* **RECORDS SUPPLIED**:
Variable cls : detector.
Variable extractor : extractor_class.
Variable mb : multibox_class.
Variable ratios : list (list Z).
Variables steps sizes : list Z.

Local Abbreviation build :=
  (construct np_load initial_params w cls extractor mb ratios steps sizes).
Local Abbreviation fresh :=
  (fresh_link initial_params cls extractor mb ratios steps sizes).

Lemma construct_check_raises n p t e :
  _check_pretrained_model w n p (_models cls) = (t, inl e) ->
  build n p = (t, inl e).
Proof.
  intros Hc. unfold construct. rewrite Hc. reflexivity.
Qed.

Lemma construct_no_class n p t path :
  _check_pretrained_model w n p (_models cls) = (t, inr (None, path)) ->
  build n p = (t, inl no_class_error).
Proof.
  intros Hc. unfold construct. rewrite Hc.
  run_m. rewrite app_nil_r. reflexivity.
Qed.

Lemma construct_no_path n p t k path :
  _check_pretrained_model w n p (_models cls) = (t, inr (Some k, path)) ->
  truthy_str path = false ->
  build n p = (t, inr (fresh k)).
Proof.
  intros Hc Hp. unfold construct. rewrite Hc.
  run_m. destruct path as [filename|]; [rewrite Hp|];
    cbn; rewrite !app_nil_r; reflexivity.
Qed.

Lemma construct_load n p t k filename :
  _check_pretrained_model w n p (_models cls) = (t, inr (Some k, Some filename)) ->
  filename <> "" ->
  build n p =
    ((t ++ [Load filename])%list,
     match np_load filename with
     | Some f =>
         inr (set_params (fresh k) (merge_params f (link_params (fresh k))))
     | None => inl (IOError filename)
     end).
Proof.
  intros Hc Hp. unfold construct. rewrite Hc.
  assert (Ht : truthy_str (Some filename) = true).
  { simpl. destruct (String.eqb_spec filename ""); [contradiction|reflexivity]. }
  run_m. rewrite Ht. unfold _load_npz. run_m.
  destruct (np_load filename) as [f|].
  - cbv zeta. rewrite load_permissive. cbn. reflexivity.
  - cbn. reflexivity.
Qed.

End Construct.

(** Every [__init__] is an instance of [construct]. *)
Lemma __init___construct cls :
  exists extractor mb ratios steps sizes,
    __init__ np_load initial_params w cls =
      construct np_load initial_params w cls extractor mb ratios steps sizes.
Proof. destruct cls; repeat eexists; reflexivity. Qed.

End LinkLemmas.

(** ** The tables of the five detectors *)

(** Each table has at most the two keys ['voc0712'] and ['imagenet'];
    only ['voc0712'] fixes a class count, and it fixes 20. *)
Lemma _models_inv cls key m :
  _models cls !! key = Some m ->
  (key = "voc0712" /\ m = ssd300_voc0712 /\ (cls = SSD300Plus \/ cls = DSSD300))
  \/ (key = "imagenet" /\ entry_n_fg_class m = None).
Proof.
  destruct cls; cbn [_models]; intros H;
    repeat (apply lookup_insert_Some in H as [[<- <-]|[_ H]];
            [left; auto|]);
    apply lookup_singleton_Some in H as [<- <-]; right; auto.
Qed.

Lemma _models_fixed cls key m c :
  _models cls !! key = Some m -> entry_n_fg_class m = Some c -> c = 20.
Proof.
  intros H Hc. destruct (_models_inv _ _ _ H) as [(_ & -> & _)|(_ & Hn)].
  - cbn in Hc. congruence.
  - congruence.
Qed.

Lemma _models_truthy cls key m :
  _models cls !! key = Some m ->
  truthy_int (entry_n_fg_class m) = bool_decide (is_Some (entry_n_fg_class m)).
Proof.
  intros H. destruct (_models_inv _ _ _ H) as [(_ & -> & _)|(_ & ->)];
    reflexivity.
Qed.

(** ** Construction against a named weight set that fixes a count *)

Section Constructors.

Context {ndarray : Type}.
Variable np_load : string -> option (npz ndarray).
Variable initial_params : extractor_class -> multibox -> namedparams ndarray.
Variable w : env.

Local Abbreviation init := (__init__ np_load initial_params w).

Lemma init_check_raises cls n p t e :
  _check_pretrained_model w n p (_models cls) = (t, inl e) ->
  init cls n p = (t, inl e).
Proof.
  intros Hc.
  destruct (__init___construct np_load initial_params w cls)
    as (ex & mb & ra & st & sz & ->).
  now apply construct_check_raises.
Qed.

(** What the constructors do with a non-zero supplied count against a
    table entry that fixes a count [c]: a count other than [c] is
    rejected with the [ValueError] "n_fg_class should be c" before any
    download, so the call can only return when [k = c]; and with [k = c]
    the check passes. *)
Lemma named_count_must_match cls key m c k :
  _models cls !! key = Some m ->
  entry_n_fg_class m = Some c ->
  k <> 0 ->
  (k <> c ->
     init cls (Some k) (Some key) =
       ([], inl (ValueError ("n_fg_class should be " ++ pretty c))))
  /\ (returns_normally (init cls (Some k) (Some key)) -> k = c)
  /\ (k = c ->
        _check_pretrained_model w (Some k) (Some key) (_models cls) =
          (named_events w m, inr (Some c, Some (download_path w (entry_url m))))).
Proof.
  intros Hm Hc Hk.
  assert (Hc0 : c <> 0) by (rewrite (_models_fixed _ _ _ _ Hm Hc); discriminate).
  assert (Hbad : k <> c ->
     init cls (Some k) (Some key) =
       ([], inl (ValueError ("n_fg_class should be " ++ pretty c)))).
  { intros Hkc. apply init_check_raises.
    now apply check_mismatch with (m := m). }
  split; [exact Hbad|]. split.
  - intros [self Hself]. destruct (decide (k = c)) as [|Hkc]; [assumption|].
    rewrite (Hbad Hkc) in Hself. discriminate.
  - intros ->. exact (check_match w (_models cls) c key m Hm Hc Hc0).
Qed.

(** C2 (as amended).  For every detector, when the caller supplies no
    [n_fg_class]: if [pretrained_model] is a key of the [_models] table
    whose entry has no class count, the constructor fails with the
    [ValueError] "n_fg_class must be specified"; if [pretrained_model] is
    not a key (a file path or [None]), the check validates nothing and
    returns, and the constructor fails when it computes
    [n_fg_class + 1], with a [TypeError]. *)
Theorem missing_count_fails cls p :
  (forall key m,
     p = Some key -> _models cls !! key = Some m ->
     entry_n_fg_class m = None ->
     init cls None p =
       ([], inl (ValueError "n_fg_class must be specified")))
  /\ (p ≫= (_models cls !!.) = None ->
      _check_pretrained_model w None p (_models cls) =
        ([], inr (None, if truthy_str p then p else None))
      /\ init cls None p = ([], inl no_class_error)).
Proof.
  split.
  - intros key m -> Hm Hc. apply init_check_raises.
    apply check_unspecified with (m := m); [exact Hm|now rewrite Hc|reflexivity].
  - intros Hp.
    pose proof (check_unnamed w (_models cls) None p Hp) as Hok.
    split; [exact Hok|].
    destruct (__init___construct np_load initial_params w cls)
      as (ex & mb & ra & st & sz & ->).
    eapply construct_no_class. exact Hok.
Qed.

(** What a constructor that returns has done after a passed check. *)
Lemma init_returns_inv cls n p t0 r path t self :
  _check_pretrained_model w n p (_models cls) = (t0, inr (r, path)) ->
  init cls n p = (t, inr self) ->
  t = (t0 ++ load_events path)%list
  /\ r = Some (n_class (link_multibox self) - 1)
  /\ link_cls self = cls.
Proof.
  intros Hc Hi.
  destruct (__init___construct np_load initial_params w cls)
    as (ex & mb & ra & st & sz & E).
  rewrite E in Hi. clear E.
  destruct r as [r|];
    [|rewrite (construct_no_class _ _ _ _ _ _ _ _ _ _ _ _ _ Hc) in Hi;
      discriminate].
  destruct (truthy_str path) eqn:Hp.
  - destruct path as [filename|]; [|discriminate].
    assert (Hne : filename <> "") by (intros ->; discriminate).
    rewrite (construct_load _ _ _ _ _ _ _ _ _ _ _ _ _ _ Hc Hne) in Hi.
    unfold load_events. rewrite Hp.
    destruct (np_load filename); [|discriminate].
    injection Hi as <- <-. cbn. repeat split. f_equal. lia.
  - rewrite (construct_no_path _ _ _ _ _ _ _ _ _ _ _ _ _ _ Hc Hp) in Hi.
    injection Hi as <- <-. cbn. repeat split.
    + unfold load_events. destruct path; [rewrite Hp|]; now rewrite app_nil_r.
    + f_equal. lia.
Qed.

(** For a key of the table the check either rejects the arguments
    before doing anything, or downloads the key's URL and returns the
    downloaded file with the resolved count. *)
Lemma check_named_resolved cls key m n :
  _models cls !! key = Some m ->
  (exists msg,
      _check_pretrained_model w n (Some key) (_models cls) =
        ([], inl (ValueError msg)))
  \/ _check_pretrained_model w n (Some key) (_models cls) =
       (named_events w m,
        inr (resolved_count m n, Some (download_path w (entry_url m)))).
Proof.
  intros Hm.
  rewrite (check_named _ _ _ _ _ Hm). unfold resolved_count.
  destruct (_models_inv _ _ _ Hm) as [(_ & -> & _)|(_ & ->)].
  - cbn [entry_n_fg_class ssd300_voc0712].
    destruct n as [k|]; cbn; [|right; reflexivity].
    destruct (Z.eqb_spec k 0) as [->|Hk]; cbn; [right; reflexivity|].
    destruct (Z.eqb_spec k 20) as [->|Hk20]; cbn.
    + right; reflexivity.
    + left; eexists; reflexivity.
  - cbn. destruct (truthy_int n); [right|left; eexists]; reflexivity.
Qed.

(** C6.  For every detector and every non-empty [pretrained_model]
    string that is not a key of its [_models] table, the check performs
    no validation and no download and returns the caller's [n_fg_class]
    unchanged with the string itself as the path; and with a
    caller-supplied count [k] the constructor does nothing to the outside
    world but open that file, and when the file is a checkpoint the
    new link has [k + 1] classes and the parameters loaded from it. *)
Theorem local_path_passthrough cls n s :
  s <> "" ->
  _models cls !! s = None ->
  _check_pretrained_model w n (Some s) (_models cls) = ([], inr (n, Some s))
  /\ (forall k, n = Some k ->
       trace (init cls n (Some s)) = [Load s]
       /\ (forall f, np_load s = Some f ->
            exists self,
              outcome (init cls n (Some s)) = inr self
              /\ n_class (link_multibox self) = k + 1
              /\ link_params self =
                   merge_params f
                     (initial_params (link_extractor self) (link_multibox self)))).
Proof.
  intros Hs Hm.
  assert (Hc : _check_pretrained_model w n (Some s) (_models cls) =
               ([], inr (n, Some s))).
  { rewrite check_unnamed by exact Hm. cbn [truthy_str].
    destruct (String.eqb_spec s ""); [contradiction|reflexivity]. }
  split; [exact Hc|].
  intros k ->.
  destruct (__init___construct np_load initial_params w cls)
    as (ex & mb & ra & st & sz & ->).
  rewrite (construct_load _ _ _ _ _ _ _ _ _ _ _ _ _ _ Hc Hs).
  split; [reflexivity|].
  intros f ->. eexists. split; [reflexivity|]. split; reflexivity.
Qed.

(** C8.  Whenever [_check_pretrained_model] raises a [ValueError], it
    has performed no external event: nothing was downloaded.  The
    constructor then fails with the same error and an empty trace as
    well: no download and no load of weights. *)
Theorem validation_failure_has_no_effects cls n p t msg :
  _check_pretrained_model w n p (_models cls) = (t, inl (ValueError msg)) ->
  t = []
  /\ init cls n p = ([], inl (ValueError msg))
  /\ (forall ev, ev ∉ trace (init cls n p)).
Proof.
  intros Hc.
  pose proof (check_raise_silent _ _ _ _ _ _ Hc) as ->.
  rewrite (init_check_raises _ _ _ _ _ Hc).
  split; [reflexivity|]. split; [reflexivity|].
  intros ev. cbn. apply not_elem_of_nil.
Qed.

End Constructors.

(** ** The validation rule as a whole *)

Lemma truthy_int_nonzero n : truthy_int n = true <-> nonzero n.
Proof.
  destruct n as [k|]; cbn.
  - destruct (Z.eqb_spec k 0) as [->|Hk]; cbn; split.
    + discriminate.
    + intros (k & [= <-] & Hk). contradiction.
    + intros _. now exists k.
    + reflexivity.
  - split; [discriminate|]. intros (k & Hk & _). discriminate.
Qed.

* **AIM OF THE TASK**: Please give an exact copy of the lines above, beginning with the line containing "run_m. rewrite app_nil_r. reflexivity." and running through the line containing "exists extractor mb", and of no other lines.

* **RESPONSE**:
  run_m. rewrite app_nil_r. reflexivity.
Qed.

Lemma construct_no_path n p t k path :
  _check_pretrained_model w n p (_models cls) = (t, inr (Some k, path)) ->
  truthy_str path = false ->
  build n p = (t, inr (fresh k)).
Proof.
  intros Hc Hp. unfold construct. rewrite Hc.
  run_m. destruct path as [filename|]; [rewrite Hp|];
    cbn; rewrite !app_nil_r; reflexivity.
Qed.

Lemma construct_load n p t k filename :
  _check_pretrained_model w n p (_models cls) = (t, inr (Some k, Some filename)) ->
  filename <> "" ->
  build n p =
    ((t ++ [Load filename])%list,
     match np_load filename with
     | Some f =>
         inr (set_params (fresh k) (merge_params f (link_params (fresh k))))
     | None => inl (IOError filename)
     end).
Proof.
  intros Hc Hp. unfold construct. rewrite Hc.
  assert (Ht : truthy_str (Some filename) = true).
  { simpl. destruct (String.eqb_spec filename ""); [contradiction|reflexivity]. }
  run_m. rewrite Ht. unfold _load_npz. run_m.
  destruct (np_load filename) as [f|].
  - cbv zeta. rewrite load_permissive. cbn. reflexivity.
  - cbn. reflexivity.
Qed.

End Construct.

(** Every [__init__] is an instance of [construct]. *)
Lemma __init___construct cls :
  exists extractor mb ratios steps sizes,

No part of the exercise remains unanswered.